● **WHAT NEEDS TO BE DONE**: Give the number of lines in these entries that contain "trim", and nothing more.

—————

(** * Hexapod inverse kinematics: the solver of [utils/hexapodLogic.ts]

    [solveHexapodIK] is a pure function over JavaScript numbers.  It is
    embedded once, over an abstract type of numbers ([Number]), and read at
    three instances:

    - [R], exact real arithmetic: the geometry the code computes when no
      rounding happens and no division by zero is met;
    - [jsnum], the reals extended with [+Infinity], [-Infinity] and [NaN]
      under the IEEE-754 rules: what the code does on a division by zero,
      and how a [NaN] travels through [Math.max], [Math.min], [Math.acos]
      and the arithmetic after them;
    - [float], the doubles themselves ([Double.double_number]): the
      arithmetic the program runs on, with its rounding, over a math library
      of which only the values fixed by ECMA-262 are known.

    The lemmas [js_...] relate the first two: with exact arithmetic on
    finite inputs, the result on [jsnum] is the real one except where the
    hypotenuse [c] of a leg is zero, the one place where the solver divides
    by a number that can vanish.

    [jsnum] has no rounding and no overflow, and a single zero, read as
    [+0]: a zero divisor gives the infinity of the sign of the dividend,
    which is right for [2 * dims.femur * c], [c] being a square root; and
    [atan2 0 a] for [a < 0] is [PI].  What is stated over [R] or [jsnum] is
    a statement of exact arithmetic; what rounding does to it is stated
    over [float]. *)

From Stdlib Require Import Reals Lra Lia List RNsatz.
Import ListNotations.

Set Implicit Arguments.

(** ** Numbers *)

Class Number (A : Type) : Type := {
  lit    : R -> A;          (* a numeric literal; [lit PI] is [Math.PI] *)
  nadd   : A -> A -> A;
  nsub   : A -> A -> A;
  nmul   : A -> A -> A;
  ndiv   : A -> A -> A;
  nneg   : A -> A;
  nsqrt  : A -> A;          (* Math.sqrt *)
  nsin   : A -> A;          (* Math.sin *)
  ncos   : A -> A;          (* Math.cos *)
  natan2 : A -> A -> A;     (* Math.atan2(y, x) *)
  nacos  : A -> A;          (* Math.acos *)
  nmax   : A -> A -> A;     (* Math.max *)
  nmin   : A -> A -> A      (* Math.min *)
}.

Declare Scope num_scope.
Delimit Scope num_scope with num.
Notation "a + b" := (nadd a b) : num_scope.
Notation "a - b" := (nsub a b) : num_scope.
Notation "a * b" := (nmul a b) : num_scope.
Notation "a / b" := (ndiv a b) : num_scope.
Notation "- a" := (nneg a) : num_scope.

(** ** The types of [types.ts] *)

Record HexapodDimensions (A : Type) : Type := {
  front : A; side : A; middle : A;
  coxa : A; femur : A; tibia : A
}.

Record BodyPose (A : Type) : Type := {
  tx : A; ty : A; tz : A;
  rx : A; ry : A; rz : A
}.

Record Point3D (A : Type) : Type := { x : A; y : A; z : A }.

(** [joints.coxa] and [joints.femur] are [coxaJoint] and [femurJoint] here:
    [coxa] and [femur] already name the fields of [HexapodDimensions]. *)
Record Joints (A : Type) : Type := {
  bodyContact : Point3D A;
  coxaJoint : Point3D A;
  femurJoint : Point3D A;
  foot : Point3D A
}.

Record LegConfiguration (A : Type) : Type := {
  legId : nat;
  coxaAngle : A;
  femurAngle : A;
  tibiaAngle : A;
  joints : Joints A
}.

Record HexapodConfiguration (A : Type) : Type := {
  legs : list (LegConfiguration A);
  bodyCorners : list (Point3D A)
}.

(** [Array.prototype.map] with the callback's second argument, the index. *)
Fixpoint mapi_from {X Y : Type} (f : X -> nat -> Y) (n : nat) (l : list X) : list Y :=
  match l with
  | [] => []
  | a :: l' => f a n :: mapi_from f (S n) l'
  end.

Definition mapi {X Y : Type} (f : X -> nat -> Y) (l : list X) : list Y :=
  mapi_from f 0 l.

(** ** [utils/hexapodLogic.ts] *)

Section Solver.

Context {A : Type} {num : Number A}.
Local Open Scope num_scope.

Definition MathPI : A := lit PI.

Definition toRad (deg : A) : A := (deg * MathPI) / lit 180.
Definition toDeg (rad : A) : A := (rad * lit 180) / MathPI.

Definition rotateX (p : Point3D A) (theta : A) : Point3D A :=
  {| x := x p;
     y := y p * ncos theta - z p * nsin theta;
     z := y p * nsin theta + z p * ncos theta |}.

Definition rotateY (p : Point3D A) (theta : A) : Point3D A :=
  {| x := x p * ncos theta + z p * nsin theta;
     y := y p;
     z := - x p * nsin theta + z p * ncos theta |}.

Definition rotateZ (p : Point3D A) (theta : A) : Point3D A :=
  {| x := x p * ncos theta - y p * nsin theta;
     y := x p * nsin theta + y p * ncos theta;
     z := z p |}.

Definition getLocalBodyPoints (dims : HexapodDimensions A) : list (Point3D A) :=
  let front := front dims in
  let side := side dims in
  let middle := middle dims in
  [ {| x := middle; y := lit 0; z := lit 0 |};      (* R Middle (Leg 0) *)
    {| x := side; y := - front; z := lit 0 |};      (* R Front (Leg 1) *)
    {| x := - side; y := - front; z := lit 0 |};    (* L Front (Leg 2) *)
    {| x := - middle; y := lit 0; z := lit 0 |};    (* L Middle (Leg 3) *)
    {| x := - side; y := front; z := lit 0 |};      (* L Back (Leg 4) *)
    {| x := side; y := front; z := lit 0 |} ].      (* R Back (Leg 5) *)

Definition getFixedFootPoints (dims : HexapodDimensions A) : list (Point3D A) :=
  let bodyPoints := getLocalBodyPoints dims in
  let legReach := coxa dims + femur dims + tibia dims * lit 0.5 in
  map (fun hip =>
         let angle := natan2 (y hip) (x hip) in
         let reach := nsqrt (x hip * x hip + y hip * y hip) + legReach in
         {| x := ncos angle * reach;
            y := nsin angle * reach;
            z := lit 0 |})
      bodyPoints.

—————

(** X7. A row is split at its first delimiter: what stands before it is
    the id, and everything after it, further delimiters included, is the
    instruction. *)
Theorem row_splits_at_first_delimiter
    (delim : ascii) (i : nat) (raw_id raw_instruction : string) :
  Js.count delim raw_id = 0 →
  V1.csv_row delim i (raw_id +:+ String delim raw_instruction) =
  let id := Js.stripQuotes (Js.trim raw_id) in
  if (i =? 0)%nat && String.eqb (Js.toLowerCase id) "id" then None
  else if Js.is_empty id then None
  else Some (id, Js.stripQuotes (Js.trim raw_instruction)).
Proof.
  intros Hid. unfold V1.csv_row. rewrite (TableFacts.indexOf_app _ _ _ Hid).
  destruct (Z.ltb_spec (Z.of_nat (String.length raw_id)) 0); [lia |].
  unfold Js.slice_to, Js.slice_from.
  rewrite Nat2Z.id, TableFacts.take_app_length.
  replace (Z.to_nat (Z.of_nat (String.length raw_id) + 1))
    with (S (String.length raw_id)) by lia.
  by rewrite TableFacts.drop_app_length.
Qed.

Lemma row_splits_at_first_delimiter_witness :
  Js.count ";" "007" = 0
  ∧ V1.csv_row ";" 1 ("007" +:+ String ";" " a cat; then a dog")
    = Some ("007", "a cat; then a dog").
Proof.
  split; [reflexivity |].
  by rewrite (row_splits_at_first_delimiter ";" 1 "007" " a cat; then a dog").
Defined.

—————

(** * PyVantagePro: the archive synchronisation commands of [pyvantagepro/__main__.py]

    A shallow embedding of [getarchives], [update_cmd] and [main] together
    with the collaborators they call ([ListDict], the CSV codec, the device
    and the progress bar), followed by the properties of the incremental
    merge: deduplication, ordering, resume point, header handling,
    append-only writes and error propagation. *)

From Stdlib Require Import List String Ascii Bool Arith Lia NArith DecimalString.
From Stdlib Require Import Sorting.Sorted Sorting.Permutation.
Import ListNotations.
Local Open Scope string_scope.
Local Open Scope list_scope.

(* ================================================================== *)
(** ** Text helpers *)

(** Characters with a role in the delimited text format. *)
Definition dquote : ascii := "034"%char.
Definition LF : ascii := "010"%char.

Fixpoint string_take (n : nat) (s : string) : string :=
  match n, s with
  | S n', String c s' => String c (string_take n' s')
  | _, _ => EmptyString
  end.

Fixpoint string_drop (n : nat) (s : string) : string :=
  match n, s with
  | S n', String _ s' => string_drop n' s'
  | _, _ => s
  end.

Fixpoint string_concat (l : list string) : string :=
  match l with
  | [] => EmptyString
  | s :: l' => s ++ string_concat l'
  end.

—————

● **REPLY TO THE TASK**: 2